Let $R=\{m+n\sqrt 2|m,n\in\mathbb{Z}\}$. Show that $m+n\sqrt2$ is a unit in $R$ iff $m^2-2n^2=\pm 1$. Hint: Show that if $(m+n\sqrt2)(x+y\sqrt 2)=1$ then $(m-n\sqrt 2)(x-y\sqrt2)=1$ I needed help with the foward direction
This is what I have so far: ($\rightarrow$). Suppose that $m+n\sqrt2$ is a unit.
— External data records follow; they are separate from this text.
(* ===== verification/Agent.v ===== *)
(** * The pilot agent (backend/src/pilot/agent.ts)

    The remote end of a tunnel: it dials the primary, replays the primary's
    HTTP requests and WebSocket upgrades on the local Sencho server, delegates
    mesh frames to a switchboard, and manages its credential.

    Each [connect] makes a connection named by a number, with the two locals of
    that call; handlers of requests and clients name the connection they
    captured. Requests and clients are named by reference. Timers are deadlines.
    The token file is part of the state. [jwt.decode], [jwt.sign] and the close
    codes the WebSocket library accepts are parameters. *)

From S2P Require Import Prelude Interfaces Protocol Switchboard Bridge.

Definition RECONNECT_MIN_MS : Z := 1000.
Definition RECONNECT_MAX_MS : Z := 60000.
Definition LOOPBACK_TOKEN_REFRESH_SECONDS : Z := 240.
Definition ENROLL_EXP_SKEW_MS : Z := 60000.

Abbreviation Conn := Z.

Record UpgradeRejectInfo := mkReject { ri_status : Z; ri_reason : option string }.

(** [disconnectHandled] and [rejectInfo] of one [connect] call. *)
Record ConnLocals := mkLocals { cl_handled : bool; cl_reject : option UpgradeRejectInfo }.

(** The claims of a JWT that [isFreshEnrollToken] reads. *)
Record JwtPayload := mkJwt { jp_scope : option string; jp_exp : option Z }.

(** [headers[k] = v] on an object: in place, or appended. *)
Fixpoint set_header (k v : string) (hs : Headers) : Headers :=
  match hs with
  | [] => [(k, v)]
  | (k', v') :: hs => if decide (k' = k) then (k, v) :: hs else (k', v') :: set_header k v hs
  end.

Fixpoint get_header (k : string) (hs : Headers) : option string :=
  match hs with
  | [] => None
  | (k', v') :: hs => if decide (k' = k) then Some v' else get_header k hs
  end.
(* ===== verification/StackLock.v ===== *)
(** * Stack operation locks (backend/src/services/StackOpLockService.ts)

    The in-memory lock per (node, stack) that keeps two lifecycle operations of
    one stack apart. The map is keyed by the string [node:stack] as in the code.
    Whether a stack is fenced by a staged restore, and the deletion intents, are
    durable records of other services: each call reads them from its
    environment. [runExclusive] is split at the [await] of the operation it
    runs, and the operations in progress are part of the state. *)

From Stdlib Require Import Ascii.
From S2P Require Import Prelude.

Inductive StackOpAction :=
  | A_deploy | A_down | A_restart | A_stop | A_start | A_update | A_rollback | A_backup
  | A_delete | A_git_apply | A_image_pull | A_data_restore.

#[export] Instance StackOpAction_eq_dec : EqDecision StackOpAction.
Proof. solve_decision. Defined.

Definition StackOpAction_str (a : StackOpAction) : string :=
  match a with
  | A_deploy => "deploy" | A_down => "down" | A_restart => "restart" | A_stop => "stop"
  | A_start => "start" | A_update => "update" | A_rollback => "rollback"
  | A_backup => "backup" | A_delete => "delete" | A_git_apply => "git_apply"
  | A_image_pull => "image_pull" | A_data_restore => "data_restore"
  end.

Definition stackOpSkipMessage (stackName : string) (existingAction : StackOpAction) : string :=
  "Skipped " +:+ dquote +:+ stackName +:+ dquote +:+ ": another operation (" +:+ StackOpAction_str existingAction
    +:+ ") is already in progress.".

Record StackOpLockContext := mkContext { lc_opId : option string; lc_kind : option string }.

Record StackOpLock := mkLock {
  lk_action : StackOpAction;
  lk_startedAt : Z;
  lk_user : string;
  lk_context : option StackOpLockContext;
}.

Inductive AcquireResult := Acquired | Conflict (existing : StackOpLock).

Inductive IntentStatus := prepared | settled.

Record DeletionIntent := mkIntent { di_status : IntentStatus; di_node : Z; di_stack : string }.

(** The clock, the restore fence, and the stored deletion intents. *)
Record LockEnv := mkLockEnv {
  le_now : Z;
  le_fenced : string -> bool;
  le_intent : string -> option DeletionIntent;
}.

Abbreviation Locks := (gmap string StackOpLock).

Definition key (nodeId : Z) (stackName : string) : string :=
  pretty nodeId +:+ ":" +:+ stackName.

Definition tryAcquire (env : LockEnv) (nodeId : Z) (stackName : string) (action : StackOpAction)
    (user : string) (context : option StackOpLockContext) (locks : Locks)
    : AcquireResult * Locks :=
  let k := key nodeId stackName in
  match locks !! k with
  | Some existing => (Conflict existing, locks)
  | None =>
      if negb (bool_decide (action = A_data_restore)) && le_fenced env stackName then
        (Conflict (mkLock A_data_restore (le_now env) "system:data-restore"
           (Some (mkContext None (Some "data_restore")))), locks)
      else (Acquired, <[k := mkLock action (le_now env) user context]> locks)
  end.

Definition release (nodeId : Z) (stackName : string) (locks : Locks) : Locks :=
  delete (key nodeId stackName) locks.

(** The persisted intent is still prepared and is about this stack. *)
Definition intentMatches (env : LockEnv) (intentId : string) (nodeId : Z) (stackName : string)
    : bool :=
  match le_intent env intentId with
  | Some (mkIntent prepared n s) => bool_decide (n = nodeId) && bool_decide (s = stackName)
  | _ => false
  end.

Definition tryAcquireDeletionContinuation (env : LockEnv) (intentId : string) (nodeId : Z)
    (stackName : string) (locks : Locks) : AcquireResult * Locks :=
  if negb (intentMatches env intentId nodeId stackName) then
    (Conflict (default (mkLock A_delete (le_now env) "system" None)
       (locks !! key nodeId stackName)), locks)
  else tryAcquire env nodeId stackName A_delete "system:deletion-continuation" None locks.

Definition get (nodeId : Z) (stackName : string) (locks : Locks) : option StackOpLock :=
  locks !! key nodeId stackName.

(** ** Operations in progress *)

Abbreviation Tid := Z.

Record LockSys := mkLockSys {
  ls_locks : Locks;
  ls_running : gmap Tid (Z * string);          (* operations awaited by runExclusive *)
}.

(** [runExclusive] up to [await fn()]: [None] when the operation runs, or the
    lock that refused it. *)
Definition runExclusive (env : LockEnv) (tid : Tid) (nodeId : Z) (stackName : string)
    (action : StackOpAction) (user : string) (context : option StackOpLockContext)
    (st : LockSys) : option StackOpLock * LockSys :=
  match tryAcquire env nodeId stackName action user context (ls_locks st) with
  | (Conflict existing, _) => (Some existing, st)
  | (Acquired, locks) => (None, mkLockSys locks (<[tid := (nodeId, stackName)]> (ls_running st)))
  end.

(** [deleteDeployedStack] of a crash-resumed deletion, up to [await runDeletionBody]. *)
Definition resumeDeletion (env : LockEnv) (tid : Tid) (intentId : string) (nodeId : Z)
    (stackName : string) (st : LockSys) : option StackOpLock * LockSys :=
  match tryAcquireDeletionContinuation env intentId nodeId stackName (ls_locks st) with
  | (Conflict existing, _) => (Some existing, st)
  | (Acquired, locks) => (None, mkLockSys locks (<[tid := (nodeId, stackName)]> (ls_running st)))
  end.

(** The [finally] of [runExclusive] and of [deleteDeployedStack], whether the
    operation succeeded or threw. *)
Definition operationSettled (tid : Tid) (st : LockSys) : LockSys :=
  match ls_running st !! tid with
  | None => st
  | Some (nodeId, stackName) =>
      mkLockSys (release nodeId stackName (ls_locks st)) (delete tid (ls_running st))
  end.

Inductive lock_step : LockSys -> LockSys -> Prop :=
  | step_run env tid n s a u c st : ls_running st !! tid = None ->
      lock_step st (runExclusive env tid n s a u c st).2
  | step_resume env tid i n s st : ls_running st !! tid = None ->
      lock_step st (resumeDeletion env tid i n s st).2
  | step_settle tid st : lock_step st (operationSettled tid st).

Definition lock_reachable (st : LockSys) : Prop := rtc lock_step (mkLockSys ∅ ∅) st.

(** ** The key names one stack of one node *)

Lemma key_inj n s n' s' : key n s = key n' s' -> n = n' /\ s = s'.
Proof.
  intros [H ->]%append_colon_inj; try apply no_colon_pretty. split; [|done].
  by apply (inj pretty).
Qed.

Lemma key_ne n s n' s' : (n, s) <> (n', s') -> key n s <> key n' s'.
Proof. intros H [-> ->]%key_inj. done. Qed.

(** ** Theorems *)

(** [tryAcquire] on every branch. A held lock is always the answer, also
    for a fenced stack; without one, a fenced stack refuses every operation but
    the restore itself; otherwise the lock is taken and recorded. A refusal
    changes nothing, and no other stack or node is affected. *)
Theorem tryAcquire_spec env n s a u c locks :
  let '(res, locks') := tryAcquire env n s a u c locks in
  (forall n' s', (n', s') <> (n, s) -> get n' s' locks' = get n' s' locks) /\
  match get n s locks with
  | Some existing => res = Conflict existing /\ locks' = locks
  | None =>
      if le_fenced env s then
        if decide (a = A_data_restore)
        then res = Acquired /\ get n s locks' = Some (mkLock a (le_now env) u c)
        else (exists l, res = Conflict l /\ lk_action l = A_data_restore) /\ locks' = locks
      else res = Acquired /\ get n s locks' = Some (mkLock a (le_now env) u c)
  end.
Proof.
  unfold tryAcquire, get. destruct (locks !! key n s) as [l|] eqn:E; [done|].
  destruct (le_fenced env s); simpl; rewrite ?andb_false_r, ?andb_true_r.
  - case_bool_decide; simpl; [rewrite decide_True by done|rewrite decide_False by done; eauto].
    split; [|by rewrite lookup_insert_eq]. intros n' s' Hne.
    by rewrite lookup_insert_ne by (by apply not_eq_sym, key_ne).
  - split; [|by rewrite lookup_insert_eq]. intros n' s' Hne.
    by rewrite lookup_insert_ne by (by apply not_eq_sym, key_ne).
Qed.

Record LockInv (st : LockSys) : Prop := {
  li_held : forall t n s, ls_running st !! t = Some (n, s) -> is_Some (get n s (ls_locks st));
  li_one : forall t t' n s, ls_running st !! t = Some (n, s) ->
    ls_running st !! t' = Some (n, s) -> t = t';
  li_owned : forall k, is_Some (ls_locks st !! k) ->
    exists t n s, ls_running st !! t = Some (n, s) /\ k = key n s;
}.

(** A lock taken for an operation that starts. *)
Lemma linv_acquired tid n s lk st :
  ls_running st !! tid = None -> ls_locks st !! key n s = None -> LockInv st ->
  LockInv (mkLockSys (<[key n s := lk]> (ls_locks st)) (<[tid := (n, s)]> (ls_running st))).
Proof.
  intros Ht E Hi.
  destruct Hi as [H1 H2 H3]. split; simpl; unfold get in *.
  - intros t n' s' H. rewrite lookup_insert in H. case_decide; simplify_eq/=;
      [by rewrite lookup_insert_eq; eauto|]. destruct (H1 _ _ _ H) as [l Hl]. exists l. rewrite lookup_insert_ne; [done|]. congruence.
  - assert (Hfree : forall t, ls_running st !! t <> Some (n, s))
      by (intros t [l Hl]%H1; congruence).
    intros t t' n' s' Ha Hb. map_cases; try done; first [by eapply Hfree in Ha|by eapply Hfree in Hb|eauto].
  - intros k Hk. destruct (decide (k = key n s)) as [->|Hne].
    + exists tid, n, s. by rewrite lookup_insert_eq.
    + rewrite lookup_insert_ne in Hk by done. destruct (H3 _ Hk) as (t & n' & s' & Hr & ->).
      exists t, n', s'. rewrite lookup_insert_ne; [done|]. congruence.
Qed.

Lemma linv_run env tid n s a u c st : ls_running st !! tid = None -> LockInv st ->
  LockInv (runExclusive env tid n s a u c st).2.
Proof.
  intros Ht Hi. unfold runExclusive, tryAcquire.
  destruct (ls_locks st !! key n s) eqn:E; [done|]. destruct (_ && _); [done|].
  by apply linv_acquired.
Qed.

Lemma linv_resume env tid i n s st : ls_running st !! tid = None -> LockInv st ->
  LockInv (resumeDeletion env tid i n s st).2.
Proof.
  intros Ht Hi. unfold resumeDeletion, tryAcquireDeletionContinuation, tryAcquire.
  destruct (intentMatches _ _ _ _); [|done]. simpl.
  destruct (ls_locks st !! key n s) eqn:E; [done|]. destruct (le_fenced _ _); [done|].
  by apply linv_acquired.
Qed.

Lemma linv_settle tid st : LockInv st -> LockInv (operationSettled tid st).
Proof.
  intros Hi. unfold operationSettled. destruct (ls_running st !! tid) as [[n s]|] eqn:E; [|done].
  destruct Hi as [H1 H2 H3]. split; simpl; unfold get, release in *.
  - intros t n' s' H. rewrite lookup_delete in H. case_decide; simplify_eq/=.
    destruct (H1 _ _ _ H) as [l Hl]. exists l. rewrite lookup_delete_ne; [done|]. intros [-> ->]%key_inj. eauto.
  - intros t t' n' s' Ha Hb. map_cases. eauto.
  - intros k [l Hl]. map_cases. destruct (H3 k) as (t & n' & s' & Hr & ->); [eauto|].
    exists t, n', s'. rewrite lookup_delete_ne; [done|]. congruence.
Qed.

Lemma lock_reachable_inv st : lock_reachable st -> LockInv st.
Proof.
  apply rtc_invariant.
  - intros ? ? [env tid n s a u c st' Ht|env tid i n s st' Ht|tid st'];
      [by apply linv_run|by apply linv_resume|apply linv_settle].
  - split; simpl; intros; map_cases; try done.
Qed.

(** C14: mutual exclusion. However the operations that go through
    [runExclusive] and the resumed deletions interleave, succeed or throw: at most one runs per (node,
    stack); while it runs its lock is held, so every other acquisition for that
    stack is refused; and every lock belongs to an operation in progress, so
    none outlives its operation. *)
Theorem stack_mutual_exclusion (st : LockSys) : lock_reachable st ->
  (forall t t' n s, ls_running st !! t = Some (n, s) -> ls_running st !! t' = Some (n, s) ->
     t = t') /\
  (forall t n s env a u c, ls_running st !! t = Some (n, s) ->
     exists l, (tryAcquire env n s a u c (ls_locks st)) = (Conflict l, ls_locks st)) /\
  (forall n s, is_Some (get n s (ls_locks st)) -> exists t, ls_running st !! t = Some (n, s)).
Proof.
  intros [H1 H2 H3]%lock_reachable_inv. split_and!; [done|..].
  - intros t n s env a u c [l Hl]%H1. exists l. unfold tryAcquire. unfold get in Hl.
    by rewrite Hl.
  - intros n s (t & n' & s' & Hr & [-> ->]%key_inj)%H3. eauto.
Qed.

Definition ex_env : LockEnv := mkLockEnv 5 (fun _ => false) (fun _ => None).

Lemma stack_mutual_exclusion_witness :
  let st := (runExclusive ex_env 1 3 "web" A_deploy "ann" None (mkLockSys ∅ ∅)).2 in
  ls_running st !! 1 = Some (3, "web") /\
  exists l, tryAcquire ex_env 3 "web" A_update "bob" None (ls_locks st)
            = (Conflict l, ls_locks st).
Proof.
  split; [vm_compute; reflexivity|].
  refine (proj1 (proj2 (stack_mutual_exclusion
    (runExclusive ex_env 1 3 "web" A_deploy "ann" None (mkLockSys ∅ ∅)).2 _)) 1 3 "web"
    ex_env A_update "bob" None _); [|vm_compute; reflexivity].
  apply rtc_once, step_run. reflexivity.
Defined.

(** A crash-resumed deletion takes the lock exactly when its intent is still
    prepared and is about this stack, the lock is free and the stack is not
    fenced. *)
Lemma deletion_continuation_spec env intentId n s locks :
  (tryAcquireDeletionContinuation env intentId n s locks).1 = Acquired <->
  le_intent env intentId = Some (mkIntent prepared n s) /\ get n s locks = None /\
  le_fenced env s = false.
Proof.
  unfold tryAcquireDeletionContinuation, intentMatches, tryAcquire, get.
  destruct (le_intent env intentId) as [[[] n' s']|]; simpl; try naive_solver.
  destruct (decide (n' = n)) as [->|?]; [|rewrite bool_decide_eq_false_2 by done; naive_solver].
  destruct (decide (s' = s)) as [->|?];
    [|rewrite bool_decide_eq_true_2, bool_decide_eq_false_2 by done; naive_solver].
  rewrite !bool_decide_eq_true_2 by done. simpl.
  destruct (locks !! key n s); simpl; [naive_solver|]. destruct (le_fenced env s); naive_solver.
Qed.
(* ===== verification/Json.v ===== *)
(** * JSON values

    What [JSON.parse] gives and what request bodies and JSON columns carry, as
    the validating readers of the backend see it ([typeof], [Array.isArray],
    [Number.isInteger], [Object.keys], property reads). A number is a canonical
    rational: JSON has no other numbers. An object is its properties in order,
    with distinct names. *)

From Stdlib Require Import QArith Qcanon.
From S2P Require Import Prelude.

#[global] Open Scope Z_scope.

Inductive Json :=
  | JNull
  | JBool (b : bool)
  | JNum (q : Qc)
  | JStr (s : string)
  | JArr (items : list Json)
  | JObj (fields : list (string * Json)).

(** An integer as a number. *)
Definition JInt (z : Z) : Json := JNum (Qc_of_Z z).

(** [Number.isInteger], with the integer. *)
Definition num_int (q : Qc) : option Z :=
  if (Qden (this q) =? 1)%positive then Some (Qnum (this q)) else None.

Definition json_int (v : Json) : option Z :=
  match v with JNum q => num_int q | _ => None end.

(** [value.k]; [None] is [undefined]. *)
Fixpoint field (k : string) (fields : list (string * Json)) : option Json :=
  match fields with
  | [] => None
  | (k', v) :: fields => if decide (k' = k) then Some v else field k fields
  end.

(** [typeof value.k === 'string'] and the like, with the value. *)
Definition string_field (k : string) (fields : list (string * Json)) : option string :=
  match field k fields with Some (JStr s) => Some s | _ => None end.
Definition bool_field (k : string) (fields : list (string * Json)) : option bool :=
  match field k fields with Some (JBool b) => Some b | _ => None end.
Definition number_field (k : string) (fields : list (string * Json)) : option Qc :=
  match field k fields with Some (JNum q) => Some q | _ => None end.

Lemma num_int_of_Z z : num_int (Qc_of_Z z) = Some z.
Proof. reflexivity. Qed.

Lemma num_int_Some q z : num_int q = Some z -> q = Qc_of_Z z.
Proof.
  unfold num_int. destruct (Pos.eqb_spec (Qden (this q)) 1) as [E|]; [|done]. intros [= <-].
  apply Qc_is_canon. destruct q as [[n d] H]. simpl in *. by subst d.
Qed.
I want to show that $m^2-2n^2=(m+n\sqrt2)(m-n\sqrt2)=\pm 1$. Since $m+n\sqrt2$ is a unit there exists a $p\in R$ such that $p*(m+n\sqrt2)=1$ where $p=(x+y\sqrt 2)$. But from here i'm stuck showing $(m-n\sqrt 2)(x-y\sqrt2)=1$. Any hints or help would be great.Thanks
Edit:
Using what I got as a hint below I got since $(m-n\sqrt 2)(x-y\sqrt2)=(m^2-2n^2)(x^2-2y^2)=1\implies (m^2-2n^2)=\frac{1}{x^2-2y^2}$. But since $m^2-2n^2$ is an integer it follows that $(x^2-2y^2)=\pm 1$ and $(m^2-2n^2)=\pm 1$ since $1*1=1$ and $-1*-1=1$.